Charles Dickens helping to rescue wounded passengers by Neville Dear
There was no indication of impending disaster. The first hint that something was amiss came as the smooth rhythm of the speeding express changed suddenly into a bumping, grinding series of convulsive jerks.
Then came the screams of alarm, and a nightmare chorus in which human cries mingled with the din of crashing metal and masonry, the splintering of glass and woodwork.
The year was 1865 . . .
In a first-class coach at the front of the boat train, London-bound from Folkestone, and pride of the South Eastern Railway, a bearded passenger, returning from a holiday in Paris, was doing his best to calm the fears of the two women with whom he was travelling.
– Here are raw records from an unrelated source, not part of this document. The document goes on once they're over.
(** * pspipe_utils.simulation: noise and foreground covariance tensors,
      and the noise realization dictionary

    A shallow embedding of [pspipe_utils/simulation.py]:
    - [get_noise_matrix_spin0and2] and [get_foreground_matrix] build the
      three-dimensional tensors [n, n, lmax] from tabulated spectra;
    - [generate_noise_alms] draws one realization per split (and per
      component) and stores it in a dictionary.

    Conventions of the embedding.
    - A Python exception is the [Raise] case of [result]; statements are
      sequenced with the bind of that error monad.
    - A numpy float is an exact rational, or one of IEEE's [inf], [-inf],
      [nan].  Rounding, overflow and the sign of zero are not modelled:
      equations between an entry and an expression are between terms built
      by the same operations in the same order as the Python expression.
    - A numpy array of rank 1 is a [list npfloat]; the tensors are lists of
      lists of lists, indexed [a !! i], [a !! j], [a !! l].
    - The module calls collaborators it does not define: [so_spectra.read_ps],
      [np.loadtxt] and [curvedsky.rand_alm] are parameters of the
      development, [fill_sym_mat] is modelled from its documented contract. *)

From Stdlib Require Import QArith Lqa.
From stdpp Require Import gmap strings list.

Local Open Scope Z_scope.

(** ** Python exceptions and the error monad *)

Inductive exn : Type :=
  | ValueError          (* shape mismatch, negative dimension, bad unpack *)
  | IndexError          (* index out of range, slicing a scalar *)
  | UnboundLocalError   (* a local read before any assignment *)
  | ExternalError (msg : string).  (* raised inside a collaborator *)

Inductive result (A : Type) : Type :=
  | Ok (a : A)
  | Raise (e : exn).
Arguments Ok {A} a.
Arguments Raise {A} e.

Definition is_Ok {A} (r : result A) : Prop := ∃ a, r = Ok a.
Definition is_Raise {A} (r : result A) : Prop := ∃ e, r = Raise e.

#[global] Instance result_ret : MRet result := λ A a, Ok a.
#[global] Instance result_bind : MBind result := λ A B f r,
  match r with
  | Ok a => f a
  | Raise e => Raise e
  end.

(** [for x in xs: s = body(s, x)], stopping at the first exception. *)
Fixpoint foldM {S A : Type} (body : S → A → result S) (s : S) (xs : list A)
  : result S :=
  match xs with
  | [] => Ok s
  | x :: xs' => s' ← body s x; foldM body s' xs'
  end.

(** [enumerate(xs)]. *)
Fixpoint enumerate_from {A : Type} (i : nat) (xs : list A) : list (nat * A) :=
  match xs with
  | [] => []
  | x :: xs' => (i, x) :: enumerate_from (S i) xs'
  end.
Definition enumerate {A : Type} (xs : list A) : list (nat * A) :=
  enumerate_from 0 xs.

(** [range(n)]: empty when [n <= 0]. *)
Definition range (n : Z) : list nat := seq 0 (Z.to_nat n).

(** [xs[:stop]]: the first [stop] items, or all but the last [-stop] ones
    when [stop] is negative. *)
Definition slice_to {A : Type} (stop : Z) (xs : list A) : list A :=
  if decide (0 ≤ stop) then take (Z.to_nat stop) xs
  else take (length xs - Z.to_nat (- stop)) xs.

(** ** numpy floats *)

Inductive npfloat : Type :=
  | Fin (q : Q)
  | Inf (negative : bool)
  | NaN.

#[global] Instance npfloat_inhabited : Inhabited npfloat := populate (Fin 0).

Definition of_Z (z : Z) : npfloat := Fin (inject_Z z).

(** [np.pi] is the double nearest to pi, 0x400921FB54442D18. *)
Definition np_pi : npfloat := Fin (884279719003555 # 281474976710656).

Definition Qneg (q : Q) : bool := negb (Qle_bool 0 q).

Definition is_finite (x : npfloat) : bool :=
  match x with Fin _ => true | _ => false end.

Definition is_zero (x : npfloat) : bool :=
  match x with Fin q => Qeq_bool q 0 | _ => false end.

Definition np_add (x y : npfloat) : npfloat :=
  match x, y with
  | NaN, _ | _, NaN => NaN
  | Fin a, Fin b => Fin (a + b)
  | Inf s, Fin _ | Fin _, Inf s => Inf s
  | Inf s, Inf s' => if Bool.eqb s s' then Inf s else NaN
  end.

Definition np_mul (x y : npfloat) : npfloat :=
  match x, y with
  | NaN, _ | _, NaN => NaN
  | Fin a, Fin b => Fin (a * b)
  | Inf s, Fin b | Fin b, Inf s =>
      if Qeq_bool b 0 then NaN else Inf (xorb s (Qneg b))
  | Inf s, Inf s' => Inf (xorb s s')
  end.

(** The value of [x / 0]: numpy does not raise, it warns and yields
    [nan] for [0 / 0] and an infinity otherwise. *)
Definition divide_by_zero (x : npfloat) : npfloat :=
  match x with
  | Fin a => if Qeq_bool a 0 then NaN else Inf (Qneg a)
  | Inf s => Inf s
  | NaN => NaN
  end.

Definition np_div (x y : npfloat) : npfloat :=
  if is_zero y then divide_by_zero x
  else
    match x, y with
    | NaN, _ | _, NaN => NaN
    | Fin a, Fin b => Fin (a / b)
    | Fin _, Inf _ => Fin 0
    | Inf s, Fin b => Inf (xorb s (Qneg b))
    | Inf _, Inf _ => NaN
    end.

(** ** Rank-1 arrays: element-wise arithmetic.
    The two operands of every array-array operation of the module are
    columns of one table cut at the same length. *)

Abbreviation array := (list npfloat).

Declare Scope np_scope.
Delimit Scope np_scope with np.
(** * Declarative 3D custom elements: a shallow embedding and its properties

    The development follows the bundled custom-element layer
    (AsyncElement, ComponentElement and its subclasses, AssetElement,
    EntityElement, AppElement, SkyElement, the attribute parsers) and the
    viewer script (FrameScene.handleWheel, the XR start/end handlers).
    Further parts cover picking and pointer listeners, the script
    attributes, the worker pool and the unpacking of the bundled mesh
    decoder, and the camera animation and on-demand rendering of the viewer.

    Engine objects live in a heap addressed by locations; every call into
    the engine that the element layer performs is recorded in a call log, and
    console output in a console log. *)

From Stdlib Require Import String Ascii List ZArith QArith Lia Bool.
From Stdlib Require Import Qround Qabs Lqa.
From stdpp Require Import gmap strings list fin_maps.
Import ListNotations.

Local Open Scope string_scope.
Local Open Scope list_scope.

(** ** JavaScript primitives used by the element layer *)
Module JS.

(** [a !== b] on two strings. *)
Definition strict_neq (a b : string) : bool := negb (String.eqb a b).

(** [newValue !== 'false'] where [newValue] is a string or [null]. *)
Definition neq_literal (v : option string) (lit : string) : bool :=
  match v with
  | Some s => strict_neq s lit
  | None => true
  end.

(** [Array.prototype.includes] on an array of strings. *)
Fixpoint includes (xs : list string) (v : string) : bool :=
  match xs with
  | [] => false
  | x :: rest => if String.eqb x v then true else includes rest v
  end.

(** Truthiness of a string-or-null value: [null] and [''] are falsy. *)
Definition truthy (v : option string) : bool :=
  match v with
  | Some EmptyString => false
  | Some _ => true
  | None => false
  end.

(** [String.prototype.split(sep)] for a one-character separator: the
    pieces between the separators, empty pieces included; never empty. *)
Fixpoint split (sep : ascii) (s : string) : list string :=
  match s with
  | EmptyString => [EmptyString]
  | String c rest =>
      if Ascii.eqb c sep then EmptyString :: split sep rest
      else match split sep rest with
           | [] => [String c EmptyString]
           | piece :: pieces => String c piece :: pieces
           end
  end.

(** [Array.prototype.pop] read as "the last element" ([undefined] on []). *)
Definition pop (xs : list string) : option string := List.last (List.map Some xs) None.

(** [x || ''] for a string-or-undefined [x]. *)
Definition or_empty (x : option string) : string :=
  if truthy x then match x with Some s => s | None => "" end else "".

(** The lower case of a character. A string is the sequence of its code
    units, which are below 256: the letters A to Z and the capital letters
    from U+00C0 to U+00DE (U+00D7, the multiplication sign, is none) have
    a lower case, 32 further on; the other characters of the range are
    their own lower case. *)
Definition lower_ascii (c : ascii) : ascii :=
  let n := nat_of_ascii c in
  if (Nat.leb 65 n && Nat.leb n 90)%bool then ascii_of_nat (n + 32)
  else if (Nat.leb 192 n && Nat.leb n 222 && negb (Nat.eqb n 215))%bool
       then ascii_of_nat (n + 32)
       else c.

(** [String.prototype.toLowerCase] *)
Fixpoint toLowerCase (s : string) : string :=
  match s with
  | EmptyString => EmptyString
  | String c rest => String (lower_ascii c) (toLowerCase rest)
  end.

(** [value.startsWith(c)] for a one-character prefix. *)
Definition startsWith (s : string) (c : ascii) : bool :=
  match s with
  | String d _ => Ascii.eqb d c
  | EmptyString => false
  end.

End JS.

(** ** Engine objects and the world the elements act on *)

Definition loc := positive.

(** The fields of an engine component that the element layer reads or
    writes: the owning entity, the enabled flag and, for lights, the type. *)
Record EngineComponent := mkEngineComponent {
  comp_entity : option loc;
  comp_enabled : bool;
  comp_type : string
}.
Anyone in those days would probably have recognised him on sight. He was Charles Dickens, the famous Victorian novelist. The writer who had devised so many sudden calamities for his characters when weaving the plots of his novels, had himself been plunged into a real-life disaster of the most daunting kind: a railway smash.
The mounting volume of cries and screams told him that it must be a very serious accident indeed, though he and his companions had been lucky enough to have escaped with little worse than a severe jolting. But he recalled that the guard had locked them in on departure from Folkestone – a common enough practice in those times. They were thus caught in the midst of a wreck that might become a death-trap, should fire break out.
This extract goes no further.